The Ancient Cities of Sri Lanka was what I was most excited about seeing before our visit but I had to be patient. Day one was always likely to be just getting settled and looking around Kandy and so on the second day we decided to do a long day tour taking in some of the sights of Polunnaruwa, Sigiriya and Dambulla. I would have liked to visit Anuradhapura too but, after much deliberation, I decided that it was a little too north for us to do. It was an early 6am start for us (actually quite easy as we pretty much stayed on Japan time throughout our Sri Lanka trip) and was nearly 10 am by the time we experienced our first ruins at the Royal Palace Group. One can only imagine what these structures looked like during the 12th century.
Not too far away from there was the area known as Quadrangle which possesses a cluster of enchanting remains. A picture is apparently worth a thousand words, so instead of trying to write a few paragraphs about something I know very little of I’ll just leave you with some of my favourite pictures from this compact group of ruins.
What surprised me about many of these ruins was that you still had to remove your shoes (and hats) before entering. Of course that’s all fair enough for such sacred places but it was all a far cry from the likes of the Taj Mahal in India or Shwedagaon Paya in Mynamar! Instead we had to walk over grass, mud, gravel and so on!
I’m not really a coconut fan but there’s always something a little exotic about drinking the water from one! Once the liquid had been consumed, the old lady selling them then chopped it up ready for my wife to scrape out the inside ready for eating.

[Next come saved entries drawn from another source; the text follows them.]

(* ===== verification/ButtonsCorrect.v ===== *)
(** * What field filters and the filter buttons come to

    The values of field filters decoded, the fields expression as a metadata expression of
    what its filters stand for, and the states of the two buttons. *)

From S2P Require Import Prelude.
From S2P Require Import Java.
From S2P Require Import JavaScript.
From S2P Require Import Json.
From S2P Require Import Filters.
From S2P Require Import LogQL.
From S2P Require Import LogQLCorrect.
From S2P Require Import LogQLExpr.
From S2P Require Import Stored.
From S2P Require Import FilterButtons.

(** ** Decoding *)

Definition field_parsers : list bytes := [LOGFMT; JSON; MIXED; METADATA].

Lemma encoded_decodes v q : q ∈ field_parsers -> JSON_parse (encoded v q) ≫= fS = Some {| fv_value := v; fv_parser := q |}.
Proof.
  intros Hq. unfold encoded. rewrite JSON_parse_stringify. cbn [mbind option_bind fmap list_fmap fst snd]. unfold fS.
  set (o := [_; _]). assert (property (str "value") o = Some (JString v)) as -> by reflexivity.
  assert (property (str "parser") o = Some (JString q)) as -> by reflexivity. by rewrite decide_True.
Qed.

Lemma encoded_unmarked v q : F (encoded v q) = false.
Proof. reflexivity. Qed.

Lemma json_literal_longer s : (length s <= length (flat_map json_char s))%nat.
Proof.
  induction s as [|c s IH]; [done|]. cbn [flat_map length]. rewrite length_app.
  enough (1 <= length (json_char c))%nat by lia. destruct c as [[] [] [] [] [] [] [] []]; apply Nat.leb_le; reflexivity.
Qed.

(** An encoding is longer than what it encodes. *)
Lemma encoded_longer v q : (length v < length (encoded v q))%nat.
Proof.
  unfold encoded, stringify. cbn [json_pairs length]. unfold json_pair, json_string. cbn [fst snd].
  rewrite !length_app. pose proof (json_literal_longer v). cbn [length]. lia.
Qed.
Lemma encoded_ne v q : v <> encoded v q.
Proof. intros E. pose proof (encoded_longer v q). rewrite <- E in *. lia. Qed.

(** The value of a filter that a click adds, displayed as it is ... *)
Lemma P_clicked v q : q ∈ field_parsers -> P (encoded v q) [v] = Some {| fv_value := v; fv_parser := q |}.
Proof.
  intros Hq. unfold P, OH. rewrite encoded_unmarked. cbn [hd_error].
  rewrite bool_decide_false by (intros [= E]; by apply (encoded_ne v q)).
  by rewrite encoded_decodes.
Qed.

Lemma B_marked v : F (B v) = true /\ I (B v) = v.
Proof.
  unfold F, I, B, startsWith. rewrite take_app_length, bool_decide_true by done. by rewrite drop_app_length.
Qed.

(** ... and of one that the user typed in. *)
Lemma P_typed v q l :
  q ∈ field_parsers -> hd_error l = Some v ->
  P (B (encoded v q)) l = Some {| fv_value := v; fv_parser := q |}.
Proof.
  intros Hq Hl. unfold P, OH. destruct (B_marked (encoded v q)) as [-> ->]. rewrite Hl.
  rewrite bool_decide_false by (intros [= E]; by apply (encoded_ne v q)).
  by rewrite encoded_decodes.
Qed.

(** ** The fields expression *)

(** The filter [f] of the fields reads like the filter [g] of the metadata. *)
Record stands_for (f g : AdHoc) : Prop := {
  st_label : label f = label g;
  st_op : op f = op g;
  st_decodes : is_Some (P (val f) (valueLabels f));
  st_text : forall e, escapeFieldValue true e (val f) (valueLabels f) = escapeFieldValue false e (val g) (valueLabels g)
}.

Lemma clicked_stands_for k o v q :
  plain v -> q ∈ field_parsers ->
  stands_for {| label := k; op := o; val := encoded v q; valueLabels := [v] |}
    {| label := k; op := o; val := v; valueLabels := [] |}.
Proof.
  intros [H1 H2] Hq. split; cbn [label op val valueLabels]; try done.
  - rewrite P_clicked by done. by eexists.
  - intros e. unfold escapeFieldValue. rewrite P_clicked by done. cbn [fmap option_fmap option_map default fv_value].
    by rewrite encoded_unmarked, H2.
Qed.

(** What the user types in, in the fields and in the metadata. *)
Definition typed (k : bytes) (o : FilterOp) (w : bytes * list bytes) : AdHoc :=
  {| label := k; op := o; val := w.1; valueLabels := w.2 |}.

Lemma typed_stands_for k o v t :
  plain v -> default MIXED t ∈ field_parsers -> v <> [] ->
  stands_for (typed k o (field_value {| c_value := v; c_label := None |} t))
    (typed k o (label_value {| c_value := v; c_label := None |})).
Proof.
  intros [H1 H2] Hq Hv. unfold field_value. cbn [c_value c_label default fst snd].
  set (q := default MIXED t) in *.
  assert (Ev : label_value {| c_value := v; c_label := None |} = (B v, [v])) by (by destruct v).
  unfold typed. rewrite Ev. clear Ev. cbn [fst snd].
  assert (Bne : forall w, B w <> EMPTY) by done.
  destruct (B_marked v) as [Fv Iv]. destruct (decide (q = METADATA)) as [E|E].
  - assert (EP : P (B v) [v] = Some {| fv_value := B v; fv_parser := METADATA |}).
    { unfold P, OH. rewrite Fv, Iv. by rewrite bool_decide_true. }
    split; cbn [label op val valueLabels]; [done|done|rewrite EP; by eexists|].
    intros e. unfold escapeFieldValue. by rewrite EP.
  - pose proof (P_typed v q [v] Hq eq_refl) as EP. destruct (B_marked (encoded v q)) as [Fe Ie].
    split; cbn [label op val valueLabels]; [done|done|rewrite EP; by eexists|].
    intros e. unfold escapeFieldValue. rewrite EP, Fe, Fv, Iv. cbn [fmap option_fmap option_map default fv_value].
    rewrite !decide_False by done. change (id v) with v. unfold I. unfold F in H2. by rewrite H2.
Qed.

(** Lists of filters by key that agree. *)
Definition groups_agree : list (bytes * list AdHoc) -> list (bytes * list AdHoc) -> Prop :=
  Forall2 (fun a b => a.1 = b.1 /\ Forall2 stands_for a.2 b.2).

Lemma assoc_agree k o o' :
  groups_agree o o' -> Forall2 stands_for (default [] (assoc k o)) (default [] (assoc k o')).
Proof.
  induction 1 as [|[a l] [b l'] o o' [E H] _ IH]; [constructor|]. cbn in E, H. subst b. cbn [assoc].
  destruct (decide (k = a)); [exact H|exact IH].
Qed.

Lemma put_agree k l l' o o' :
  Forall2 stands_for l l' -> groups_agree o o' -> groups_agree (put k l o) (put k l' o').
Proof.
  intros Hl. induction 1 as [|[a m] [b m'] o o' [E H] Ho IH]; cbn [put].
  - constructor; [done|constructor].
  - cbn in E, H. subst b. destruct (decide (k = a)); constructor; done.
Qed.

Lemma groupBy_agree fs gs : Forall2 stands_for fs gs -> groups_agree (groupBy fs) (groupBy gs).
Proof.
  intros H. unfold groupBy. assert (Hn : groups_agree [] []) by constructor. revert Hn.
  generalize (@nil (bytes * list AdHoc)) at 1 3. generalize (@nil (bytes * list AdHoc)).
  induction H as [|f g fs gs Hf _ IH]; intros o o' Ho; [done|]. cbn [fold_left]. apply IH.
  rewrite (st_label _ _ Hf). apply put_agree; [|done].
  apply Forall2_app; [by apply assoc_agree|by constructor].
Qed.

Lemma filter_agree (t : FilterOp -> bool) fs gs :
  Forall2 stands_for fs gs ->
  Forall2 stands_for (List.filter (fun f => t (op f)) fs) (List.filter (fun f => t (op f)) gs).
Proof.
  induction 1 as [|f g fs gs Hf _ IH]; [constructor|]. cbn [List.filter]. rewrite (st_op _ _ Hf).
  destruct (t (op g)); [by constructor|done].
Qed.

Lemma combine_agree g g' :
  groups_agree g g' -> forall t, combineFiltersValues true g t = combineFiltersValues false g' t.
Proof.
  intros H t. unfold combineFiltersValues. generalize (@nil (bytes * Combined)).
  induction H as [|[k l] [k' l'] g g' [E Hl] _ IH]; intros n; [done|]. cbn in E, Hl. subst k'. cbn [fold_left].
  assert (Ef : forall e, (fun f => escapeFieldValue true e (val f) (valueLabels f)) <$> l =
                         (fun f => escapeFieldValue false e (val f) (valueLabels f)) <$> l').
  { intros e. clear -Hl. induction Hl as [|f f' l l' Hf _ IH]; [done|]. cbn [fmap list_fmap].
    by rewrite (st_text _ _ Hf e), IH. }
  destruct Hl as [|f f' l l' Hf Hl]; [by apply IH|].
  destruct Hl as [|f2 f2' l l' Hf2 Hl].
  - rewrite (st_op _ _ Hf), (st_text _ _ Hf). apply IH.
  - rewrite (st_op _ _ Hf), (Ef (default (op f') t)). apply IH.
Qed.

Lemma getFieldsExpr_stands fs gs :
  Forall2 stands_for fs gs -> getFieldsExpr fs = Some (getMetadataExpr gs).
Proof.
  intros H. unfold getFieldsExpr.
  assert (Hd : forallb (fun f => bool_decide (is_Some (P (val f) (valueLabels f)))) fs = true).
  { induction H as [|f g fs gs Hf _ IH]; [done|]. cbn [forallb]. rewrite IH, andb_true_r.
    apply bool_decide_eq_true. apply (st_decodes _ _ Hf). }
  rewrite Hd. f_equal. unfold getMetadataExpr, labels_expr, buildLabelsLogQLFromFilters.
  cbn [joinMatchFilters filterSeparator prefix decodeFilters].
  assert (Ec : forall o, getCombinedLabelFilters true false fs o = getCombinedLabelFilters false false gs o).
  { intros o. assert (Eg : forall o' t, combineFiltersValues true (groupFiltersByKey fs o') t =
      combineFiltersValues false (groupFiltersByKey gs o') t).
    { intros o' t. apply combine_agree. unfold groupFiltersByKey. apply groupBy_agree.
      set (h := fun p => match o' with
        | Equal => isInclusive p && negb (isRegex p) | RegexEqual => isInclusive p && isRegex p
        | NotEqual => isExclusive p && negb (isRegex p) | RegexNotEqual => isExclusive p && isRegex p
        | _ => bool_decide (p = o') end).
      exact (filter_agree h fs gs H). }
    unfold getCombinedLabelFilters. destruct o; apply Eg. }
  by rewrite !Ec.
Qed.

(** ** The buttons *)

Lemma filter_m_some {A} (f : A -> option bool) g l :
  (forall x, f x = Some (g x)) -> filter_m f l = Some (List.filter g l).
Proof.
  intros H. induction l as [|x l IH]; [done|]. cbn [filter_m List.filter]. rewrite H, IH. cbn. by destruct (g x).
Qed.
Lemma find_m_some {A} (f : A -> option bool) g l : (forall x, f x = Some (g x)) -> find_m f l = Some (List.find g l).
Proof. intros H. induction l as [|x l IH]; [done|]. cbn [find_m List.find]. rewrite H. cbn. by destruct (g x). Qed.

(** No button edits the variable whose values [z2] decodes. *)
Lemma filter_value_raw a e f : filter_value (variable_name a e) f = Some (val f).
Proof.
  unfold filter_value, variable_name. rewrite decide_False; [done|].
  destruct (decide (a = v_fields \/ a = v_metadata)) as [|Ha]; [done|].
  destruct (decide (e = detected_level)); [done|]. tauto.
Qed.

Definition hit (e t : bytes) (f : AdHoc) : bool := bool_decide (label f = e /\ val f = t).

Definition selection (e t : bytes) (l : list AdHoc) : bool * bool :=
  match List.find (hit e t) l with
  | Some f => (bool_decide (op f = Equal), bool_decide (op f = NotEqual))
  | None => (false, false)
  end.

Lemma isSelected_eq e t a p l : variable a e p = Some l -> isSelected e t a p = Some (selection e t l).
Proof.
  intros Hl. unfold isSelected. rewrite Hl. cbn [mbind option_bind].
  rewrite (find_m_some _ (hit e t)); [done|]. intros f. by rewrite filter_value_raw.
Qed.

(** The list [addToFilters] makes of [l]. *)
Definition kept (e t : bytes) (n : Action) (f : AdHoc) : bool :=
  match n with
  | Include => negb (bool_decide (label f = e /\ op f <> Equal))
  | _ => negb (hit e t f)
  end.
Definition with_click (e t : bytes) (n : Action) (new : AdHoc) (l : list AdHoc) : list AdHoc :=
  let k := List.filter (kept e t n) l in
  if bool_decide (n = Include) || bool_decide (n = Exclude) ||
     (length k =? length l)%nat && bool_decide (n = Toggle) then k ++ [new] else k.
Definition new_filter (e t : bytes) (n : Action) (v : bytes) : AdHoc :=
  {| label := e; op := if decide (n = Exclude) then NotEqual else Equal; val := v; valueLabels := [t] |}.

Definition favored (a e t : bytes) (p : Page) : Page := if decide (a = v_filters) then favor e t p else p.

Lemma addToFilters_eq e t n a p l :
  variable a e p = Some l ->
  addToFilters e t n (Some a) p =
    Some (set_variable (variable_name a e) (with_click e t n (new_filter e t n (new_value a e t p)) l) (favored a e t p)).
Proof.
  intros Hl. unfold addToFilters. cbn [default from_option]. fold (favored a e t p).
  change (id a) with a. fold (favored a e t p).
  assert (Ev : vars (favored a e t p) = vars p) by (unfold favored; by case_decide).
  assert (En : new_value a e t (favored a e t p) = new_value a e t p) by (unfold favored; by case_decide).
  unfold variable in *. rewrite Ev, Hl. cbn [mbind option_bind].
  rewrite (filter_m_some _ (kept e t n)) by (intros f; rewrite filter_value_raw; by destruct n).
  cbn [mbind option_bind]. rewrite negb_involutive, En. done.
Qed.

Lemma vars_set_variable name l p : assoc name (vars (set_variable name l p)) = Some l.
Proof.
  unfold set_variable. destruct (bool_decide (name = v_all_fields) && _) eqn:E; cbn [vars set_vars].
  - apply andb_true_iff in E as [->%bool_decide_eq_true _]. rewrite !assoc_put.
    by rewrite !decide_False, decide_True by done.
  - rewrite assoc_put. by rewrite decide_True.
Qed.

Lemma find_app {A} (f : A -> bool) l k :
  List.find f (l ++ k) = match List.find f l with Some x => Some x | None => List.find f k end.
Proof. induction l as [|x l IH]; [done|]. cbn. by destruct (f x). Qed.

Lemma find_none {A} (f : A -> bool) l : (forall x, In x l -> f x = false) -> List.find f l = None.
Proof.
  intros H. induction l as [|x l IH]; [done|]. cbn. rewrite H by (by left). apply IH. intros; apply H. by right.
Qed.

Lemma hit_new e t n : hit e t (new_filter e t n t) = true.
Proof. by apply bool_decide_eq_true. Qed.

(** Each click leaves the button in the state it stands for. *)
Lemma selection_click e t n l :
  n <> Toggle ->
  selection e t (with_click e t n (new_filter e t n t) l) =
    match n with Include => (true, false) | Exclude => (false, true) | _ => (false, false) end.
Proof.
  intros Hn. unfold selection, with_click.
  assert (Hno : n <> Include -> List.find (hit e t) (List.filter (kept e t n) l) = None).
  { intros Hi. apply find_none. intros f [_ Hf]%filter_In. destruct n; try done; cbn [kept] in Hf;
      by apply negb_true_iff in Hf. }
  destruct n; try done; cbn [bool_decide orb].
  - rewrite bool_decide_true by done. cbn [orb]. rewrite find_app.
    destruct (List.find (hit e t) _) as [f|] eqn:Ef.
    + apply List.find_some in Ef as [[_ Hk]%filter_In Hf]. unfold hit in Hf. apply bool_decide_eq_true in Hf as [Hl _].
      cbn [kept] in Hk. apply negb_true_iff, bool_decide_eq_false in Hk.
      assert (op f = Equal) as -> by (destruct (decide (op f = Equal)); [done|tauto]). done.
    + cbn [List.find]. by rewrite hit_new.
  - rewrite (bool_decide_false (Exclude = Include)), bool_decide_true by done. cbn [orb].
    rewrite find_app, Hno by done. cbn [List.find]. by rewrite hit_new.
  - rewrite !bool_decide_false by done. cbn [orb andb]. rewrite andb_false_r. by rewrite Hno.
Qed.

(** Filters on other keys stay, in their order. *)
Lemma click_elsewhere e t n v l k :
  k <> e -> List.filter (on_key k) (with_click e t n (new_filter e t n v) l) = List.filter (on_key k) l.
Proof.
  intros Hk. assert (Hf : List.filter (on_key k) (List.filter (kept e t n) l) = List.filter (on_key k) l).
  { induction l as [|f l IH]; [done|]. cbn [List.filter].
    destruct (kept e t n f) eqn:Ek; cbn [List.filter]; [by rewrite IH|]. rewrite IH.
    assert (label f = e) as Hl.
    { destruct n; cbn [kept hit] in Ek; apply negb_false_iff in Ek; apply bool_decide_eq_true in Ek; tauto. }
    unfold on_key. by rewrite bool_decide_false by congruence. }
  unfold with_click. destruct (_ || _); [|done]. rewrite filter_app, Hf. cbn [List.filter]. unfold on_key at 2.
  cbn [label new_filter]. rewrite bool_decide_false by congruence. by rewrite app_nil_r.
Qed.

Lemma press_eq b e t a p l :
  variable a e p = Some l ->
  press b e t a p =
    addToFilters e t (if b then if (selection e t l).1 then Clear else Include
                      else if (selection e t l).2 then Clear else Exclude) (Some a) p.
Proof. intros Hl. unfold press. rewrite (isSelected_eq _ _ _ _ l) by done. by destruct (selection e t l). Qed.

Lemma variable_set_variable a e l p : variable a e (set_variable (variable_name a e) l p) = Some l.
Proof. apply vars_set_variable. Qed.

Lemma p_storage_set_variable name l p : p_storage (set_variable name l p) = p_storage p.
Proof. unfold set_variable. by destruct (_ && _). Qed.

Only a bit of research tells me that the next place must have been Lankatilaka. The highlight of this area is undoubtedly the cathedral-like building with its 17 metre-high walls and a headless Buddha which inevitably resulted in me making some inappropriate head-related gags from ‘Austin Powers: International Man Of Mystery‘ (1997) such as “Not a good time to lose ones head….Pity he wasn’t more head-strong….Not the best way to get a-head in life….Guess he’ll never be the head of a major corporation….”
Of course there are way more sites to see in Polunnaruwa but with limited time we just had to choose the big hitters which was fine for us both as you can get ruins-fatgue at places like this and Angkor Wat in Cambodia.
Our final destination was Gal Vihara which contains some marvellous buddha images carved from rock including a seven metre-tall standing one and a 14 metre reclining one that reminded my wife of my occasional sleeping position!
It costs $25 (or the Sri Lanka Rupees equivalent) to access these sights via the Cultural Triangle round ticket which can be purchased at the Archaeological Museum. The Royal Palace and Quadrangle are within walking distance but the other sights featured in this post require a car or bicycle to get to them.